East of Eden
It’s not often in a realistic novel that you find the author turning up as one of the characters. But in this saga about farming in the Salinas Valley at the turn of the century John Steinbeck is tracing his own family history. The plot focuses on two families: the Trasks and the Hamiltons. The poor Hamiltons, on a patch of earth with no water and 6 (I think) children, struggle by somewhat despite the incapability of the father Samuel Hamilton to earn any money. The Trask family, one brother Adam moving out to the Salinas Valley in the course of the novel leaving his hard childhood and scary brother behind, continues with twin boys, Caleb and Aron (biblical reference obvious).
Now I read Steinbeck’s most depressing work The Grapes of Wrath a few years ago, and really enjoyed the vision and the detail, but it is such a terrible, horrible novel about humans and greed. In contrast East of Eden has it’s horrible moments, but it is much more rounded. There is young love and exploitation, the severity of the land and the beginnings of accepting multiculturalism. Some people find a problem with Steinbeck’s preaching narrator; personally, I like it when the author lays out their cards as honestly as he does – you know just whose side he is on and don’t have to guess!
The language can also be perfect:
“It was a deluge of a winter in the Salinas Valley, wet and wonderful. The rains fell gently and soaked in and did not freshet. The feed was deep in January, and in February the hills were fat with grass and the coats of the cattle looked tight and sleek. In March the soft rain continued, and each storm waited courteously until its predecessor sank beneath the ground. Then warmth flooded the valley and the earth burst into bloom – yellow and blue and gold.”
(Opening of chapter 25)
One of the reasons I wanted to review East of Eden on here was to have the chance to revel in it a bit further. It’s only when I typed out that passage that I noticed all the subtleties of Steinbeck’s syntax. It can be so easy to describe something in prose in a way that means nothing because you’ve invested too many descriptors and no feeling for how a reader will read your sentences. For me, this passage is the opposite because it doesn’t look like it tries hard, but then you find such beauties as “each storm waited courteously until its predecessor sank beneath the ground”.
Because it is a family saga, the plot spirals around somewhat and sometimes could be accused of being overtly sensational. I won’t go into too many details here, with the hope that some of you might still read it, but the focus on the brothels in the second half of the book definitely descends down that path. That’s not to say Steinbeck does a bad job at it – I wonder if he were writing today whether he would have learnt his craft as a script writer on Eastenders or telenovellas? The character of Cathy/Kate is fascinating though, and well developed during the course of the novel. She clearly holds a great deal of power over John Steinbeck:
“I believe there are monsters born in the world to human parents. Some you can see, misshapen and horrible, with huge heads or tiny bodies; some are born with no arms, no legs, some with three arms, some with tails or mouths in odd places. They are accidents and no one’s fault, as used to be thought. Once they were considered the visible punishments for concealed sins.

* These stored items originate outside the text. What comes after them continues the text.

Lemma closing_request_cancel (W : WorkflowId -> Prop) wid t :
  W wid -> steps (closing W) (on_store (fun s => workflows_request_cancel s wid t)).
Proof.
  intros Hw o. unfold on_store. pose proof (workflows_cancel_frame (o_store o) wid t) as Hf.
  destruct (workflows_request_cancel _ _ _) as [s res]. split_and!; [|done..]. cbn. intros Hok.
  destruct (Hf Hok) as (Hok' & Ho & _ & Hr & _). split_and!; [done| |intros id Hne; apply Ho; congruence].
  intros id Hs r. rewrite Hr. apply Hs.
Qed.

#[local] Hint Resolve closing_preorder closing_on_machine closing_query closing_workflows_put
  closing_request_cancel : steps.

Lemma stopping_closing W o o' id :
  repo_ok (o_store o) -> closing W o o' -> stopping o id -> stopping o' id.
Proof. intros Hok (Hs & _ & Ht & _) [Hc|Hc]; [left; auto|right; by apply Hs]. Qed.

Lemma closing_ok W o o' : repo_ok (o_store o) -> closing W o o' -> repo_ok (o_store o').
Proof. intros Hok [Hs _]. by apply Hs. Qed.

(** [cancel_run] stops its run. *)
Lemma closing_cancel_run W id : steps (closing W) (cancel_run id).
Proof.
  intros o. unfold cancel_run. destruct (o_active_cancels o !! id) as [token|] eqn:Ea.
  - cbn. split_and!; [by auto| | |done..]; intros id'; unfold token_cancelled; cbn; destruct (decide (id' = id)) as [->|];
      rewrite ?lookup_insert_eq, ?lookup_insert_ne by done; [congruence|done|done|done].
  - refine ((_ : steps (closing W) _) o). apply steps_bind; [apply _|apply closing_query|].
    intros found. apply steps_bind; [apply _|eauto with steps|]. intros r.
    destruct (RunState_is_terminal (run_state r)); [eauto with steps|].
    apply steps_bind; [apply _|apply closing_on_machine|]. intros now.
    destruct (RunRecord_transition_cases r RsCancelled now) as [[_ ->]|(_ & r' & -> & Hr' & _)];
      [intros o1; reflexivity|].
    apply steps_bind; [apply _|eauto with steps|]. intros _.
    apply steps_bind; [apply _|apply closing_runs_put; by rewrite Hr'|eauto with steps].
Qed.

Lemma cancel_run_stops id o o' b :
  repo_ok (o_store o) -> cancel_run id o = (o', Ok b) -> stopping o' id.
Proof.
  intros Hok Hr. apply cancel_run_spec in Hr; [|done].
  destruct (o_active_cancels o !! id) as [t|]; [by left; destruct Hr as (_ & _ & Hr)|].
  right. destruct Hr as (_ & r & Hg & Hr).
  destruct (RunState_is_terminal (run_state r)) eqn:Et.
  - subst. intros r' Hr'. congruence.
  - destruct Hr as (t & r1 & (Hs & _ & Hp & _)%transition_Ok & Hput).
    apply runs_put_law in Hput; [|done]. destruct Hp as [Hid _].
    rewrite Hid, (runs_get_key _ _ _ Hok Hg) in Hput. intros r' Hr'.
    rewrite Hput in Hr'. injection Hr' as <-. by rewrite Hs.
Qed.
#[local] Hint Resolve closing_cancel_run : steps.

Lemma closing_forA_cancel W ids :
  steps (closing W) (forA_ (fun id => _ ← cancel_run id; mret tt) ids : hub unit).
Proof. apply steps_forA; [apply _|]. intros id _. eauto with steps. Qed.

Lemma nonterminal_runs_reads attempts o : (nonterminal_runs attempts o).1 = o.
Proof.
  induction attempts as [|a attempts IH]; [done|]. cbn. unfold mbind, action_bind, query, reads.
  destruct (runs_get _ _) as [found|e]; [|done].
  by destruct (nonterminal_runs attempts o) as [o1 [runs|e]].
Qed.

Lemma nonterminal_runs_Ok attempts o o' runs :
  nonterminal_runs attempts o = (o', Ok runs) ->
  forall a, a ∈ attempts -> sa_run a ∈ runs \/ run_settled (o_store o) (sa_run a).
Proof.
  revert runs o o'; induction attempts as [|a attempts IH]; intros runs o o'; cbn; [set_solver|].
  unfold query. intros (o1 & found & [-> Hf]%reads_Ok & (o2 & runs' & Hr & [_ <-]%mret_Ok)%action_bind_Ok)%action_bind_Ok.
  intros b [->|Hb]%elem_of_cons.
  - destruct found as [r|]; [destruct (RunState_is_terminal (run_state r)) eqn:Et|].
    + right. intros r' Hr'. congruence.
    + left. set_solver.
    + right. intros r' Hr'. congruence.
  - destruct (IH _ _ _ Hr b Hb) as [Hin|Hs]; [left|by right].
    repeat case_match; set_solver.
Qed.

Lemma closing_cancel_attempt_runs W record : steps (closing W) (cancel_attempt_runs record).
Proof.
  unfold cancel_attempt_runs. apply steps_bind; [apply _| |intros; apply closing_forA_cancel].
  intros o. unfold nonterminal_attempt_runs. by rewrite nonterminal_runs_reads.
Qed.

Lemma cancel_attempt_runs_stops record o o' :
  repo_ok (o_store o) -> cancel_attempt_runs record o = (o', Ok tt) ->
  forall res a, res ∈ wr_steps record -> a ∈ sr_attempts res -> stopping o' (sa_run a).
Proof.
  intros Hok Hc res a Hres Ha. unfold cancel_attempt_runs in Hc.
  apply action_bind_Ok in Hc as (o1 & runs & Hn & Hf).
  pose proof (nonterminal_runs_reads (wr_steps record ≫= sr_attempts) o) as Hrd.
  unfold nonterminal_attempt_runs in Hn. pose proof Hn as Hn'. rewrite Hn in Hrd. cbn in Hrd. subst o1.
  apply nonterminal_runs_Ok with (a := a) in Hn'; [|apply list_elem_of_bind; eauto].
  destruct Hn' as [Hin|Hs].
  - eapply (forA_post (closing (fun _ => False)) (fun o => repo_ok (o_store o)) (fun id o => stopping o id));
      [..|exact Hok|exact Hf|by apply elem_of_set_iter].
    + intros id. eauto with steps.
    + intros. by eapply closing_ok.
    + intros. by eapply stopping_closing.
    + intros id s s' u Hs (s1 & b & Hb & [-> _]%mret_Ok)%action_bind_Ok. by eapply cancel_run_stops.
  - eapply (stopping_closing (fun _ => False)); [exact Hok| |by right].
    eapply steps_run; [apply closing_forA_cancel|exact Hf].
Qed.

(** *** The terminal writes *)
Lemma WorkflowRecord_transition_Ok w to now w' :
  WorkflowRecord_transition w to now = (w', Ok tt) ->
  WorkflowState_can_transition_to (wr_state w) to = true /\ wr_state w' = to /\
  wr_id w' = wr_id w /\ wr_spec w' = wr_spec w /\ wr_steps w' = wr_steps w /\
  wr_admission w' = wr_admission w /\
  wr_cancel_requested_at w' = wr_cancel_requested_at w.
Proof.
  unfold WorkflowRecord_transition. destruct (WorkflowState_can_transition_to _ _); [|done].
  by intros [= <-].
Qed.

Lemma refresh_cancel_intent_spec record o o' record' :
  refresh_cancel_intent record o = (o', Ok record') ->
  o' = o /\ exists c, record' = WorkflowRecord_set_cancel record c /\
    (is_Some (wr_cancel_requested_at record) -> c = wr_cancel_requested_at record) /\
    (forall w, workflows_get (o_store o) (wr_id record) = Ok (Some w) ->
       is_Some (wr_cancel_requested_at w) -> is_Some c).
Proof.
  unfold refresh_cancel_intent, query. intros (o1 & found & [-> Hf]%reads_Ok & [-> <-]%mret_Ok)%action_bind_Ok.
  split; [done|]. destruct found as [w|].
  - destruct (wr_cancel_requested_at record) as [c|] eqn:Ec; cbn.
    + exists (Some c). rewrite <- Ec, set_cancel_same. split_and!; done.
    + eexists. split; [done|]. split; [by intros []|]. intros w' Hw'. rewrite Hf in Hw'. by simplify_eq.
  - exists (wr_cancel_requested_at record). rewrite set_cancel_same. split_and!; try done. congruence.
Qed.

And just as there are physical monsters, can there not be mental or psychic monsters born? The face and body may be perfect, but if a twisted gene or a malformed egg can produce physical monsters, may not the same process produce a malformed soul?"
(Opening of chapter 8)
This prose may feel outdated, but the theme is still prevalent today. How can seemingly ordinary people act in ways completely alien to the majority of society? Is it genetic or is it learnt? What are they lacking? Steinbeck clearly comes down here on the side of genetical malformation – i.e. it is nobody’s fault. But it’s a thin line between that and the nature/nurture debate.

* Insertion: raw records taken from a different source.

(* ===== verification/Threads.v ===== *)
(** * Threads that share a state

    A thread is a sequence of atomic actions on a shared state; before each of
    them other threads may have changed the state along a rely relation.  This
    file holds threads, their executions under interference and the proof
    rules used for the workflow workers. *)

From stdpp Require Import base list.
From S2P Require Import Prelude.

Section threads.
Context {S E : Type}.

(** A thread that has ended with a result, or one whose next atomic action
    gives the new state and the rest of the thread. *)
Inductive thread (A : Type) : Type :=
| Ended (r : result E A)
| Atom (step : S -> S * thread A).
#[global] Arguments Ended {A} _.
#[global] Arguments Atom {A} _.

(** Induction over the rest of a thread after any state. *)
Lemma thread_induction {A} (P : thread A -> Prop) :
  (forall r, P (Ended r)) -> (forall step, (forall s, P (step s).2) -> P (Atom step)) -> forall t, P t.
Proof using Type.
  intros He Ha. fix go 1. intros [r|step]; [apply He|]. apply Ha. intros s. apply go.
Qed.

Definition atomic {A} (m : action S E A) : thread A :=
  Atom (fun s => let '(s', r) := m s in (s', Ended r)).

Fixpoint thread_bind_def {A B} (f : A -> thread B) (t : thread A) : thread B :=
  match t with
  | Ended (Ok a) => f a
  | Ended (Err e) => Ended (Err e)
  | Atom step => Atom (fun s => let '(s', t) := step s in (s', thread_bind_def f t))
  end.

#[global] Instance thread_ret : MRet thread := fun A a => Ended (Ok a).
#[global] Instance thread_bind : MBind thread := fun A B => thread_bind_def.

(** ** Executions under interference *)
Context (R : relation S) `{!PreOrder R}.

Inductive exec {A} : thread A -> S -> result E A -> S -> Prop :=
| exec_ended r s : exec (Ended r) s r s
| exec_atom step s s1 r s' :
    R s s1 -> exec (step s1).2 (step s1).1 r s' -> exec (Atom step) s r s'.

(** The execution without interference. *)
Fixpoint run_thread {A} (t : thread A) (s : S) : S * result E A :=
  match t with
  | Ended r => (s, r)
  | Atom step => let '(s', t) := step s in run_thread t s'
  end.

Lemma exec_run {A} (t : thread A) s : exec t s (run_thread t s).2 (run_thread t s).1.
Proof using Type*.
  revert s. induction t as [r|step IH] using thread_induction; intros s; cbn; [constructor|].
  specialize (IH s). apply exec_atom with s; [reflexivity|]. destruct (step s) as [s' t]. apply IH.
Qed.

(** Every thread can be executed to its end, from any state. *)
Lemma exec_total {A} (t : thread A) s : exists r s', exec t s r s'.
Proof using Type*. do 2 eexists. apply exec_run. Qed.

Lemma exec_bind {A B} (t : thread A) (f : A -> thread B) s r s' :
  exec (t ≫= f) s r s' ->
  exists ra s1, exec t s ra s1 /\
    match ra with Ok a => exec (f a) s1 r s' | Err e => r = Err e /\ s' = s1 end.
Proof using Type.
  revert s. induction t as [[a|e]|step IH] using thread_induction; intros s Hr.
  - exists (Ok a), s. split; [constructor|done].
  - inversion Hr; subst. exists (Err e), s'. split; [constructor|done].
  - inversion Hr as [|step' ? s1 ? ? HR Hstep]; subst. clear Hr. specialize (IH s1).
    destruct (step s1) as [s2 t2] eqn:Es. cbn in Hstep, IH.
    destruct (IH s2 Hstep) as (ra & s3 & Ht2 & Hra). exists ra, s3. split; [|done].
    econstructor; [exact HR|]. by rewrite Es.
Qed.

(** ** Proof rules *)

(** From a state in [P], whatever the interference, the thread ends in
    [Q]. *)
Definition rg {A} (P : S -> Prop) (t : thread A) (Q : result E A -> S -> Prop) : Prop :=
  forall s r s', P s -> exec t s r s' -> Q r s'.

Lemma rg_ended {A} (P : S -> Prop) (r : result E A) Q : (forall s, P s -> Q r s) -> rg P (Ended r) Q.
Proof using Type. intros HQ s r' s' Hs Hr. inversion Hr; subst. by apply HQ. Qed.

Lemma rg_ret {A} (P : S -> Prop) (a : A) Q : (forall s, P s -> Q (Ok a) s) -> rg P (mret a) Q.
Proof using Type. apply rg_ended. Qed.

Lemma rg_weaken {A} (P P' : S -> Prop) (t : thread A) (Q Q' : result E A -> S -> Prop) :
  rg P' t Q' -> (forall s, P s -> P' s) -> (forall r s, Q' r s -> Q r s) -> rg P t Q.
Proof using Type. intros Ht HP HQ s r s' Hs Hr. eapply HQ, Ht; eauto. Qed.

(** The assertion before an atomic action must survive interference. *)
Lemma rg_atomic {A} (P : S -> Prop) (m : action S E A) Q :
  (forall s s1, P s -> R s s1 -> P s1) -> triple P m Q -> rg P (atomic m) Q.
Proof using Type.
  intros Hstab Hm s r s' Hs Hr. inversion Hr as [|step ? s1 ? ? HR Hstep]; subst.
  specialize (Hm s1 (Hstab _ _ Hs HR)). destruct (m s1) as [s2 r2]. cbn in *.
  by inversion Hstep; subst.
Qed.

Lemma rg_bind {A B} (P : S -> Prop) (t : thread A) (f : A -> thread B) Q Q' :
  rg P t Q -> (forall a, rg (Q (Ok a)) (f a) Q') -> (forall e s, Q (Err e) s -> Q' (Err e) s) ->
  rg P (t ≫= f) Q'.
Proof using Type.
  intros Ht Hf He s r s' Hs (ra & s1 & Ha & Hra)%exec_bind. specialize (Ht _ _ _ Hs Ha).
  destruct ra as [a|e]; [by eapply Hf|]. destruct Hra as [-> ->]. by apply He.
Qed.

(** ** Threads under way *)

(** What the rest [t] of a thread promises from the state [s]. *)
Definition promises {A} (t : thread A) (Q : result E A -> S -> Prop) (s : S) : Prop :=
  forall r s', exec t s r s' -> Q r s'.

Lemma promises_ended {A} (r : result E A) Q s : promises (Ended r) Q s <-> Q r s.
Proof using Type.
  split; [intros Hp; apply Hp; constructor|]. intros HQ r' s' Hr. by inversion Hr; subst.
Qed.

(** The thread's own next action keeps the promise. *)
Lemma promises_step {A} step (Q : result E A -> S -> Prop) s :
  promises (Atom step) Q s -> promises (step s).2 Q (step s).1.
Proof using Type*. intros Hp r s' Hr. apply Hp. by apply exec_atom with s. Qed.

(** Interference keeps it, when the postcondition survives interference. *)
Lemma promises_rely {A} (t : thread A) (Q : result E A -> S -> Prop) s s1 :
  (forall r s s1, Q r s -> R s s1 -> Q r s1) -> R s s1 -> promises t Q s -> promises t Q s1.
Proof using Type*.
  intros HQ HR Hp. destruct t as [r|step].
  - rewrite promises_ended in *. by eapply HQ.
  - intros r s' Hr. inversion Hr as [|? ? s2 ? ? HR2 Hstep]; subst. apply Hp.
    apply exec_atom with s2; [by etrans|done].
Qed.

(** Every action of the thread, from any state, is along [G], and if it ends
    well its result is in [Q]. *)
Inductive does (G : relation S) {A} (Q : A -> Prop) : thread A -> Prop :=
| does_ended r : (forall a, r = Ok a -> Q a) -> does G Q (Ended r)
| does_atom step : (forall s, G s (step s).1) -> (forall s, does G Q (step s).2) -> does G Q (Atom step).

(** What is left of a thread after some of its actions. *)
Inductive rest_of {A} (t : thread A) : thread A -> Prop :=
| rest_all : rest_of t t
| rest_act act s : rest_of t (Atom act) -> rest_of t (act s).2.

Lemma does_rest (G : relation S) {A} (Q : A -> Prop) (t t' : thread A) :
  does G Q t -> rest_of t t' -> does G Q t'.
Proof using Type.
  intros Ht Hr. induction Hr as [|act s _ IH]; [done|]. inversion IH as [|? _ Hrest]; subst. apply Hrest.
Qed.

Lemma does_ret (G : relation S) {A} (Q : A -> Prop) (a : A) : Q a -> does G Q (mret a).
Proof using Type. intros HQ. constructor. by intros ? [= <-]. Qed.

Lemma does_atomic (G : relation S) {A} (Q : A -> Prop) (m : action S E A) :
  steps G m -> (forall s s' a, m s = (s', Ok a) -> Q a) -> does G Q (atomic m).
Proof using Type.
  intros Hm HQ. constructor; intros s; specialize (Hm s); destruct (m s) as [s' r] eqn:E1; [done|].
  constructor. intros a ->. by eapply HQ.
Qed.

Lemma does_bind (G : relation S) {A B} (Q : A -> Prop) (Q' : B -> Prop) (t : thread A) (f : A -> thread B) :
  does G Q t -> (forall a, Q a -> does G Q' (f a)) -> does G Q' (t ≫= f).
Proof using Type.
  intros Ht Hf. induction Ht as [[a|e] Ha|step Hs _ IH]; [by apply Hf, Ha|by constructor|].
  constructor; intros s; [specialize (Hs s)|specialize (IH s)]; by destruct (step s).
Qed.

Lemma does_if (G : relation S) {A} (Q : A -> Prop) (b : bool) (t1 t2 : thread A) :
  does G Q t1 -> does G Q t2 -> does G Q (if b then t1 else t2).
Proof using Type. by destruct b. Qed.
End threads.
Arguments thread S E A : clear implicits.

I hope I’ve given you a taste of what is so enjoyable about East of Eden. Admittedly it doesn’t have my favourite chapter in Steinbeck in it, the description of the tortoise on the side of the highway from The Grapes of Wrath, but the characters are its unforgettable part. I wouldn’t know which to name as my favourites; they are all so three dimensional – Sam Hamilton, Adam Trask, Tom Hamilton, Aron Trask, Caleb Trask, Charles Trask, Lee, Cathy/Kate.